The expected output is a verbatim reprint of the lines from the beginning of the data that follows through the line that contains "MongoSession.v".

==*==

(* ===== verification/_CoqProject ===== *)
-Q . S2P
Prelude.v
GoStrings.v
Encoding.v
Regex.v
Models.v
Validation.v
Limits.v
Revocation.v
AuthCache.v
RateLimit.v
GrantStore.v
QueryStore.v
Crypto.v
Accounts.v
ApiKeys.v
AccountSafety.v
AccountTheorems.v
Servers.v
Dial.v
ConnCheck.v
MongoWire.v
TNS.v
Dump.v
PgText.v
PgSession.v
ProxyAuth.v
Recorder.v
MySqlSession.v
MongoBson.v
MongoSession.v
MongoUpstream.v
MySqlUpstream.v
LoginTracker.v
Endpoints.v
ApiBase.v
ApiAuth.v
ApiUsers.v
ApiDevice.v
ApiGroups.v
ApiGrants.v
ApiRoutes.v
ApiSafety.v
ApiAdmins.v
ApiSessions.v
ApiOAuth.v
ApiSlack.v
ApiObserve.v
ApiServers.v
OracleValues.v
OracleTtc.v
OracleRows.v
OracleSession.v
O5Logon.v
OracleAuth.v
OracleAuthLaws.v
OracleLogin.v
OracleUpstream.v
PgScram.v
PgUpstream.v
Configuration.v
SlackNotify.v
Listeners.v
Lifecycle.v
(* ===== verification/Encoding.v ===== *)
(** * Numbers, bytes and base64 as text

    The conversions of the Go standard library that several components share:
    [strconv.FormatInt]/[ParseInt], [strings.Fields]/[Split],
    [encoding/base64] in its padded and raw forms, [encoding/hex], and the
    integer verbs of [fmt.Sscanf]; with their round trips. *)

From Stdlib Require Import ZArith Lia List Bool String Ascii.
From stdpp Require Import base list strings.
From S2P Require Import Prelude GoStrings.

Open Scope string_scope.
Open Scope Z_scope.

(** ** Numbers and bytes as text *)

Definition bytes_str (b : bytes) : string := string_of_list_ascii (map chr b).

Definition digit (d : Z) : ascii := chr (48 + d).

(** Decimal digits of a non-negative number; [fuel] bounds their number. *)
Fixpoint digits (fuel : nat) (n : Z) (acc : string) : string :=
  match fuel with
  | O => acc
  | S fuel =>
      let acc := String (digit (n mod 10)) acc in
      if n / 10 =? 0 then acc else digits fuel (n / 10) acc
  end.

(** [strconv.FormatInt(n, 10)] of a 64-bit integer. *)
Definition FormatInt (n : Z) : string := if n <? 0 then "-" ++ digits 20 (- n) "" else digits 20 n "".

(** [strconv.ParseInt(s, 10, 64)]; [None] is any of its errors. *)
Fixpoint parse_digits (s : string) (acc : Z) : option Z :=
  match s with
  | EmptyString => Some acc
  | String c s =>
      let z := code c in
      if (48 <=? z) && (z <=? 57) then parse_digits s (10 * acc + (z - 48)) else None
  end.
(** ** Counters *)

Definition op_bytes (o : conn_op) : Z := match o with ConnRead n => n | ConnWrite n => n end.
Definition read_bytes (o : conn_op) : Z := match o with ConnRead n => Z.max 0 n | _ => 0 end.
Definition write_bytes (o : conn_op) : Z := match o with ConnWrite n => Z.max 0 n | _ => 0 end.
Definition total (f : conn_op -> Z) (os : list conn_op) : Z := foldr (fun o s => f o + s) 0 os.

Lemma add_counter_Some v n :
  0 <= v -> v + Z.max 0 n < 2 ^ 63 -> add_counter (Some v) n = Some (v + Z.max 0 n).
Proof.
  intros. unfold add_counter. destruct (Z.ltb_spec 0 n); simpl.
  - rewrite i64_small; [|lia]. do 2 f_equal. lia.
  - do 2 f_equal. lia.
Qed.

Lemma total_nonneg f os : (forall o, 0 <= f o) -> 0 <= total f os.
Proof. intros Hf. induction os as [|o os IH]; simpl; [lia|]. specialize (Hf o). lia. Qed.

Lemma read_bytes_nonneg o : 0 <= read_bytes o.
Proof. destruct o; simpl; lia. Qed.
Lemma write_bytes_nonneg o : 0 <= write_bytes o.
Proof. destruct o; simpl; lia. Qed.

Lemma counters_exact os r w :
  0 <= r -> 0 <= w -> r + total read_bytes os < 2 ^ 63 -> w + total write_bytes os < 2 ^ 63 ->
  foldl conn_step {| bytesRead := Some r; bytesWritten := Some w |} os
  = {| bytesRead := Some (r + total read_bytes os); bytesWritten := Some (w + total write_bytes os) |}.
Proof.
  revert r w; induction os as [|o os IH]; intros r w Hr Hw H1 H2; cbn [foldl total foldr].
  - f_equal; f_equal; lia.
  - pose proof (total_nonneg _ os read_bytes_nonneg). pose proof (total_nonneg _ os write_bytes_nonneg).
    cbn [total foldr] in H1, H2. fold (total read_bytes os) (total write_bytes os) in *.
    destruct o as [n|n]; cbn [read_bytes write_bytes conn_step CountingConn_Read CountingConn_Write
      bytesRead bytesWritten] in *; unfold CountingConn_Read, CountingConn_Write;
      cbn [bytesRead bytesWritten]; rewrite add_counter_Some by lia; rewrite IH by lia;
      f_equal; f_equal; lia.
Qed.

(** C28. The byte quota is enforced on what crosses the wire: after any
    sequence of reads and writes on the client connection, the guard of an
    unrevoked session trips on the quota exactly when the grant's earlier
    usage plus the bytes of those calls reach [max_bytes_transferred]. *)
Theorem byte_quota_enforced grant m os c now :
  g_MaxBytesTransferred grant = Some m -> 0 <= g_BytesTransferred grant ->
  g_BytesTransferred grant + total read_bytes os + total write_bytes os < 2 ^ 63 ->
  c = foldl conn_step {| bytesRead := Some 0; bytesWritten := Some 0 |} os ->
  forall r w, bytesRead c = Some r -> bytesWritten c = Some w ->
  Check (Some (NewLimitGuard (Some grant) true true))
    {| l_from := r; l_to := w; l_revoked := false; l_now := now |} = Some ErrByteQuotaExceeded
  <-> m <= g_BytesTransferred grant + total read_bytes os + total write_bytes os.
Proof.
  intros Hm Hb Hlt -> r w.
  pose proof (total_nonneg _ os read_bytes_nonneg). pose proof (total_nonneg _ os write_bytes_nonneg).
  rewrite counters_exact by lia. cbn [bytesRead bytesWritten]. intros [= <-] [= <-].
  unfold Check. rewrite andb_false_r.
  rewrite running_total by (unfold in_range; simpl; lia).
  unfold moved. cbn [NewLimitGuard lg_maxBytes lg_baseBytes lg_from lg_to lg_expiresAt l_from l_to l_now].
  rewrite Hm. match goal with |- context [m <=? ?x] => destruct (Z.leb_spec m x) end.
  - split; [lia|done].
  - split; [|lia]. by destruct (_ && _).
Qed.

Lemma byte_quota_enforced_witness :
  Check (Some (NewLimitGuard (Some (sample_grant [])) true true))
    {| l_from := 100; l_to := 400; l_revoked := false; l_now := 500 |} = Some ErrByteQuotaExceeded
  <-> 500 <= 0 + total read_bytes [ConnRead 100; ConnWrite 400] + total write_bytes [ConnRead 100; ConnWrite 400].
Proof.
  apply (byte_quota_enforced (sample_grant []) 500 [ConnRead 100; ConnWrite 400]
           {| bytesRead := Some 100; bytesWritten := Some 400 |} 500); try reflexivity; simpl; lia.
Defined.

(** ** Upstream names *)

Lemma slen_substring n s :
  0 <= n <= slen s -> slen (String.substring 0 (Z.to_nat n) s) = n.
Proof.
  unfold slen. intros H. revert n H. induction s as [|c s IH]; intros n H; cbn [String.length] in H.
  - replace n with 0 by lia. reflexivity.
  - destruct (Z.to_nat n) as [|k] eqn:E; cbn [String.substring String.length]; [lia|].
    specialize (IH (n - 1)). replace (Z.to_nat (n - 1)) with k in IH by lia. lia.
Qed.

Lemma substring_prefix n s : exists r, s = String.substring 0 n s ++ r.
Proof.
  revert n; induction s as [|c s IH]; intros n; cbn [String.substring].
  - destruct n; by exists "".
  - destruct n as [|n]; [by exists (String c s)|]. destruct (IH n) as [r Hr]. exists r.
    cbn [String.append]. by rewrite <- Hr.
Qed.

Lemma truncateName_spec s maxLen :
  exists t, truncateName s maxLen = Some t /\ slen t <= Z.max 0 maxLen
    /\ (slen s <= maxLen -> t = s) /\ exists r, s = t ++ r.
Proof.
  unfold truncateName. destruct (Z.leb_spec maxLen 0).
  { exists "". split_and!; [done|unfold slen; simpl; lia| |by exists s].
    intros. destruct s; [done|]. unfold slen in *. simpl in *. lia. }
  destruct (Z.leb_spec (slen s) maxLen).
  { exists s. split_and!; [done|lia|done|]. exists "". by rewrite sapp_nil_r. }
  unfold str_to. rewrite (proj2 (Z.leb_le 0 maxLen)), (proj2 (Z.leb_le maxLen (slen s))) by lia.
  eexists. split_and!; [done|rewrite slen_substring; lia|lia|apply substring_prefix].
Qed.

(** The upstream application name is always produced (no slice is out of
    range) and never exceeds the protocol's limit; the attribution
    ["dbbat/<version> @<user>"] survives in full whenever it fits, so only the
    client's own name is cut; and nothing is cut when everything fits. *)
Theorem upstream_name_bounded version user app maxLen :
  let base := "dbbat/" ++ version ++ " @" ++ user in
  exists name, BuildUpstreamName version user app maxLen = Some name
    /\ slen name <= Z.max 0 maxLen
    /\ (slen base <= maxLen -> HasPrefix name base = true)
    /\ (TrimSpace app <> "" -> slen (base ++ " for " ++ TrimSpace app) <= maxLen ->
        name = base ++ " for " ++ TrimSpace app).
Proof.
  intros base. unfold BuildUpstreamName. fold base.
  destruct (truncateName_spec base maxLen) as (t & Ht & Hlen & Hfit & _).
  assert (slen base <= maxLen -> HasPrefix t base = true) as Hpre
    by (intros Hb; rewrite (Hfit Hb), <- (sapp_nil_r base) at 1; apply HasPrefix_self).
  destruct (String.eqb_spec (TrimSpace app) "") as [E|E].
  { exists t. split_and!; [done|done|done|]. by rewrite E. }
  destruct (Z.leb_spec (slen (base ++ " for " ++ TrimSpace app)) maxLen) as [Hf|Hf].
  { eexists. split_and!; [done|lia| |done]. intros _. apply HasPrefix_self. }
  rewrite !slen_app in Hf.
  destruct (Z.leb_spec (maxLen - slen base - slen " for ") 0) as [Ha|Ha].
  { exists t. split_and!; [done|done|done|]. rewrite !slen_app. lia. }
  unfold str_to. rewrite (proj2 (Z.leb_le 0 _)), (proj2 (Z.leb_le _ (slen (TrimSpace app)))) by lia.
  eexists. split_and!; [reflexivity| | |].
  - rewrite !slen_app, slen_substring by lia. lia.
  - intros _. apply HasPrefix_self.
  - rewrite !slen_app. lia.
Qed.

==*==

_Your solution:_
(* ===== verification/_CoqProject ===== *)
-Q . S2P
Prelude.v
GoStrings.v
Encoding.v
Regex.v
Models.v
Validation.v
Limits.v
Revocation.v
AuthCache.v
RateLimit.v
GrantStore.v
QueryStore.v
Crypto.v
Accounts.v
ApiKeys.v
AccountSafety.v
AccountTheorems.v
Servers.v
Dial.v
ConnCheck.v
MongoWire.v
TNS.v
Dump.v
PgText.v
PgSession.v
ProxyAuth.v
Recorder.v
MySqlSession.v
MongoBson.v
MongoSession.v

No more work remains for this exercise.